Saturday, January 31, 2009

LIKE SAND THROUGH AN HOURGLASS

About this time last weekend, I took a long hard look at my email account from the University of Someplace Else and decided that it was time I created an electronic archive of the various emails there, so I'd have my own record, just in case. I made it to about the 2007 emails before calling it quits, largely because of my own discomfort in learning that the archive was at this point 260 pages long and I had gone through less than a third of the total body of emails. I'll do the rest later, I told myself.

But I didn't know... just how little... time I had left.

This morning, I found out that some time between yesterday and now, the University had deleted my account. Which was fair enough--I mean, I haven't been a student there for five months now. But I wish they had the simple courtesy to have given me some sort of warning about it. I had to send out a half dozen "change your address book emails," which was annoying. (These were mostly people I had needed to contact between the transition from Someplace Else to Blank, which meant I didn't have my Blank email address yet when I contacted them. I really should have told them to go over to the new one, but there didn't seem to be any pressing need. Until now, when there was nothing but press.) And I'm sure I missed someone important, but I guess there's no way of knowing.

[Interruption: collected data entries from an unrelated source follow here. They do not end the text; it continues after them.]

(** With something before it, the pattern at the head of [a ++ pat ++ b]
    is decided inside [a ++ removelast pat]. *)
Lemma startsWith_seam c a pat b :
  startsWith ((c :: a) ++ pat ++ b) pat
  = startsWith ((c :: a) ++ removelast pat) pat.
Proof.
  rewrite startsWith_firstn, (startsWith_firstn (_ ++ removelast pat)).
  f_equal.
  rewrite (firstn_app _ (c :: a) (pat ++ b)).
  rewrite (firstn_app _ (c :: a) (removelast pat)).
  f_equal.
  rewrite removelast_firstn_len, firstn_firstn.
  rewrite firstn_app_le by lia.
  f_equal. cbn [List.length]. lia.
Qed.

Lemma substitute_first pat value a b :
  pat <> [] ->
  includes (a ++ removelast pat) pat = false ->
  substitute (a ++ pat ++ b) pat value
  = a ++ value ++ substitute b pat value.
Proof.
  intros Hp. unfold substitute. induction a as [|c a IH]; intros H.
  - destruct pat as [|p pat]; [congruence|].
    cbn [app substitute_scan].
    change (p :: pat ++ b) with ((p :: pat) ++ b).
    rewrite startsWith_app. f_equal.
    cbn [List.length]. rewrite Nat.sub_succ, Nat.sub_0_r.
    apply substitute_skip.
  - change ((c :: a) ++ removelast pat) with (c :: (a ++ removelast pat)) in H.
    rewrite includes_cons in H. apply orb_false_iff in H as [H1 H2].
    change (c :: (a ++ removelast pat)) with ((c :: a) ++ removelast pat) in H1.
    rewrite <- (startsWith_seam c a pat b) in H1.
    cbn [app substitute_scan]. cbn [app] in H1. rewrite H1.
    cbn [app] in IH. now rewrite IH.
Qed.

Lemma first_occurrence pat s :
  pat <> [] -> includes s pat = true ->
  exists a b, s = a ++ pat ++ b
              /\ includes (a ++ removelast pat) pat = false.
Proof.
  intros Hp. induction s as [|c s IH].
  - destruct pat; [congruence | discriminate].
  - rewrite includes_cons. intros H.
    destruct (startsWith (c :: s) pat) eqn:E.
    + apply startsWith_iff in E as [b E]. exists [], b. split; auto.
      cbn [app]. apply includes_short.
      rewrite removelast_firstn_len, length_firstn.
      destruct pat; [congruence | cbn [List.length]; lia].
    + cbn [orb] in H. destruct (IH H) as (a & b & -> & Ha).
      exists (c :: a), b. split; auto.
      change ((c :: a) ++ removelast pat) with (c :: (a ++ removelast pat)).
      rewrite includes_cons, Ha.
      change (c :: (a ++ removelast pat)) with ((c :: a) ++ removelast pat).
      rewrite <- (startsWith_seam c a pat b). cbn [app]. now rewrite E.
Qed.

(** [substitute] replaces every occurrence. *)
Lemma substitute_Rendered pat value :
  pat <> [] ->
  forall s, Rendered pat value s (substitute s pat value).
Proof.
  intros Hp s.
  remember (List.length s) as n eqn:En.
  revert s En. induction n as [n IH] using lt_wf_ind. intros s ->.
  destruct (includes s pat) eqn:E.
  - destruct (first_occurrence s Hp E) as (a & b & -> & Ha).
    rewrite substitute_first by assumption.
    constructor; auto.
    apply (IH (List.length b)); auto.
    rewrite !length_app.
    destruct pat; [congruence | cbn [List.length]; lia].
  - rewrite substitute_none by assumption. now constructor.
Qed.

(** What [Rendered] produces is unique. *)
Lemma Rendered_substitute pat value s r :
  pat <> [] -> Rendered pat value s r -> r = substitute s pat value.
Proof.
  intros Hp. induction 1.
  - now rewrite substitute_none.
  - rewrite substitute_first by assumption. now subst.
Qed.

(** An occurrence of [pat] in [pre ++ value ++ post] needs one in a part
    or across a seam. *)
Lemma includes_insert pre value post pat :
  includes pre pat = false ->
  includes value pat = false ->
  includes post pat = false ->
  existsb (fun k => endsWith pre (firstn k pat))
    (seq 1 (List.length pat - 1)) = false ->
  existsb (fun k => startsWith post (skipn k pat))
    (seq 1 (List.length pat - 1)) = false ->
  includes (pre ++ value ++ post) pat = false.
Proof.
  intros Hpre Hv Hpost Hl Hr.
  destruct (includes (pre ++ value ++ post) pat) eqn:E; auto.
  exfalso.
  assert (L : forall a b, straddles a b pat = true ->
              existsb (fun k => endsWith a (firstn k pat))
                (seq 1 (List.length pat - 1)) = true).
  { unfold straddles. intros a b. rewrite !existsb_exists.
    intros (k & Hk & H). apply andb_true_iff in H as [H _]. eauto. }
  assert (R : forall a b, straddles a b pat = true ->
              existsb (fun k => startsWith b (skipn k pat))
                (seq 1 (List.length pat - 1)) = true).
  { unfold straddles. intros a b. rewrite !existsb_exists.
    intros (k & Hk & H). apply andb_true_iff in H as [_ H]. eauto. }
  apply includes_app_cases in E as [E|[E|E]]; [congruence| |].
  - apply L in E. congruence.
  - apply includes_app_cases in E as [E|[E|E]]; [congruence| |congruence].
    apply R in E. congruence.
Qed.

End RenderFacts.

(* ================================================================== *)
(** * The paths of the handler *)
(* ================================================================== *)

Ltac unfold_handler :=
  unfold send_welcome, send_welcome_try, send_welcome_catch, await_send,
    bind, eval, emit, throw, ret, try_catch.

Ltac server_error_case :=
  eexists; eexists; split; [reflexivity | left; reflexivity].

Ltac rejection_case nome email :=
  eexists; eexists; split;
  [ reflexivity
  | right; right; exists nome, email; eexists; eexists;
    split; [reflexivity | split; [reflexivity |]];
    unfold violations; cbn [found guard] ].

Module HandlerFacts.

(** Every run ends in a response: 500, 200, or the rejection of an input
    that violates a rule. *)
Lemma status_cases env req :
  exists t r, send_welcome env req = (t, Normal r) /\
    (status r = 500 \/ status r = 200 \/
     exists nome email reason rest,
       Get (body req) (js "nome") = Normal nome /\
       Get (body req) (js "email") = Normal email /\
       violations nome email = reason :: rest).
Proof.
  unfold_handler.
  destruct (Get (body req) (js "nome")) as [nome|] eqn:Hn;
    [|server_error_case].
  destruct (Get (body req) (js "email")) as [email|] eqn:He;
    [|server_error_case].
  destruct (negb (ToBoolean nome) || negb (ToBoolean email)) eqn:G1.
  { rejection_case nome email. rewrite G1. reflexivity. }
  destruct (emailRegex_test email) as [matched|] eqn:R;
    [|server_error_case].
  destruct matched; cbn [negb].
  2:{ rejection_case nome email. rewrite G1, R. reflexivity. }
  destruct (call_trim nome) as [trimmed|] eqn:Ht; [|server_error_case].
  destruct (List.length trimmed <? 2) eqn:G3.
  { rejection_case nome email. rewrite G1, R, Ht. cbn [negb]. rewrite G3.
    reflexivity. }
  destruct (ToString nome); [|server_error_case].
  destruct (ToString email); [|server_error_case].
  destruct (call_trim email) as [dest|] eqn:Hd; [|server_error_case].
  match goal with
  | |- context [resend env ?a] => destruct (resend env a) as [result|]
  end; [|server_error_case].
  destruct (Get result (js "data")) as [data|]; [|server_error_case].
  destruct (Get result (js "error")) as [error|]; [|server_error_case].
  destruct (ToBoolean error).
  { destruct (Get error (js "message")) as [message|]; [|server_error_case].
    destruct (ToString message); server_error_case. }
  destruct (Get data (js "id")) as [id|]; [|server_error_case].
  destruct (ToString id); [|server_error_case].
  eexists; eexists; split; [reflexivity | right; left; reflexivity].
Qed.

(** The first rule violated decides the whole run. *)
Lemma first_violation env req nome email reason rest :
  Get (body req) (js "nome") = Normal nome ->
  Get (body req) (js "email") = Normal email ->
  violations nome email = reason :: rest ->
  send_welcome env req = rejected reason.
Proof.
  intros Hn He. unfold violations. cbn [found guard].
  unfold_handler. unfold rejected. rewrite Hn, He.
  destruct (negb (ToBoolean nome) || negb (ToBoolean email)).
  { intros H. injection H as <- _. cbn [reason_text]. reflexivity. }
  destruct (emailRegex_test email) as [matched|]; [|discriminate].
  destruct matched; cbn [negb].
  2:{ intros H. injection H as <- _. cbn [reason_text]. reflexivity. }
  destruct (call_trim nome) as [trimmed|]; [|discriminate].
  destruct (List.length trimmed <? 2); [|discriminate].
  intros H. injection H as <- _. cbn [reason_text]. reflexivity.
Qed.

Lemma reason_text_injective r r' :
  reason_text r = reason_text r' -> r = r'.
Proof. destruct r, r'; auto; intros H; vm_compute in H; discriminate. Qed.

Lemma rejected_injective r r' : rejected r = rejected r' -> r = r'.
Proof.
  unfold rejected, respond, failure. intros H.
  apply reason_text_injective. congruence.
Qed.

(** A run that rejects for [reason] had [reason] as first violation. *)
Lemma rejected_violation env req nome email reason :
  Get (body req) (js "nome") = Normal nome ->
  Get (body req) (js "email") = Normal email ->
  send_welcome env req = rejected reason ->
  exists rest, violations nome email = reason :: rest.
Proof.
  intros Hn He H.
  destruct (status_cases env req) as (t & r & E & C).
  rewrite H in E. unfold rejected in E. injection E as <- <-.
  destruct C as [C|[C|C]]; try discriminate C.
  destruct C as (nome' & email' & reason' & rest & Hn' & He' & V).
  rewrite Hn in Hn'. rewrite He in He'.
  injection Hn' as <-. injection He' as <-.
  pose proof (first_violation env req Hn He V) as H'.
  rewrite H in H'. apply rejected_injective in H'. subst. eauto.
Qed.

(** The pattern on a string. *)
Lemma emailRegex_test_string e :
  emailRegex_test (JString e) = Normal (RegExp.test emailRegex e).
Proof. reflexivity. Qed.

(** What passing the three rules means for two strings. *)
Lemma validated_guards s e :
  violations (JString s) (JString e) = [] ->
  negb (ToBoolean (JString s)) || negb (ToBoolean (JString e)) = false
  /\ emailRegex_test (JString e) = Normal true
  /\ (List.length (trim s) <? 2) = false.
Proof.
  unfold violations. cbn [found guard call_trim].
  rewrite emailRegex_test_string.
  destruct (negb (ToBoolean (JString s)) || negb (ToBoolean (JString e)));
    [discriminate|].
  destruct (RegExp.test emailRegex e); cbn [negb]; [|discriminate].
  destruct (List.length (trim s) <? 2); [discriminate|]. auto.
Qed.

(** Reading a property of a truthy value does not throw. *)
Lemma Get_truthy v k : ToBoolean v = true -> exists x, Get v k = Normal x.
Proof. destruct v; cbn; try discriminate; eauto. Qed.

Lemma Get_defined v k x k' : Get v k = Normal x -> exists y, Get v k' = Normal y.
Proof. destruct v; cbn; try discriminate; eauto. Qed.

Section Validated.
Variables (env : Env) (req : Request) (s e : jsstring).
Hypothesis Hn : Get (body req) (js "nome") = Normal (JString s).
Hypothesis He : Get (body req) (js "email") = Normal (JString e).
Hypothesis Hv : violations (JString s) (JString e) = [].

Ltac enter :=
  destruct (validated_guards s e Hv) as (G1 & G2 & G3);
  unfold_handler; rewrite Hn, He, G1, G2;
  cbn [call_trim negb ToString]; rewrite G3;
  unfold announce, outgoing.

(** A validated submission is announced and handed to the provider. *)
Lemma validated_sends :
  exists rest,
    trace_of (send_welcome env req)
    = announce s e :: emails_send (outgoing env s e) :: rest.
Proof.
  enter.
  match goal with
  | |- context [resend env ?a] => destruct (resend env a) as [result|]
  end; [|eexists; reflexivity].
  destruct (Get result (js "data")) as [data|]; [|eexists; reflexivity].
  destruct (Get result (js "error")) as [error|]; [|eexists; reflexivity].
  destruct (ToBoolean error).
  { destruct (Get error (js "message")) as [message|];
      [|eexists; reflexivity].
    destruct (ToString message); eexists; reflexivity. }
  destruct (Get data (js "id")) as [id|]; [|eexists; reflexivity].
  destruct (ToString id); eexists; reflexivity.
Qed.

Lemma provider_throws x :
  resend env (outgoing env s e) = Throw x ->
  send_welcome env req
  = ([announce s e; emails_send (outgoing env s e);
      console_error_thrown (js "❌ Erro no servidor:") x],
     Normal server_error).
Proof.
  intros H. unfold outgoing in H. enter. rewrite H. reflexivity.
Qed.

What really bugs me though is that the reason I started the archiving project to begin was because I wanted to preserve those emails, as a record of who I was. And all that information is gone into the internet ether. I saved a lot of it, I guess, but if I had just known what was coming, I could have kept it all. Sigh.

I guess there's two lessons here. First, a "carpe diem" sort of thing: don't put off archiving until tomorrow what you want to archive today. Second: in my digital media course last term, one of the motifs that kept coming in the scholarly papers was that people are unaware that the records they leave on the internet persist. Well, this case shows that the opposite is true as well--things you think are set in stone can disappear just as quickly. The whole incident has shown to me just how fragile my online records are. Facebook pictures, other email addresses, even this blog-- I don't "own" any of that, and it could disappear overnight and there'd be nothing I could do.
And given the ominous rumblings my computer's been making, even making stored copies may not be sufficient. Back it up, boys and girls, 'cause those eggs shoudn't be in one basket.

And for the record, yes, I do understand that I was naive to believe these emails would always be there in the first place. Still, nothing irretrievable was lost (so far as I know, knock on electrodes), and an Important Lesson was learned.

Later Days.

*UPDATE* As my brother pointed out, I should really mention that after I tried again an hour or so later, the email address was working again. But I maintain that *overall* point re: the tenuous nature of electronically stored information still stands.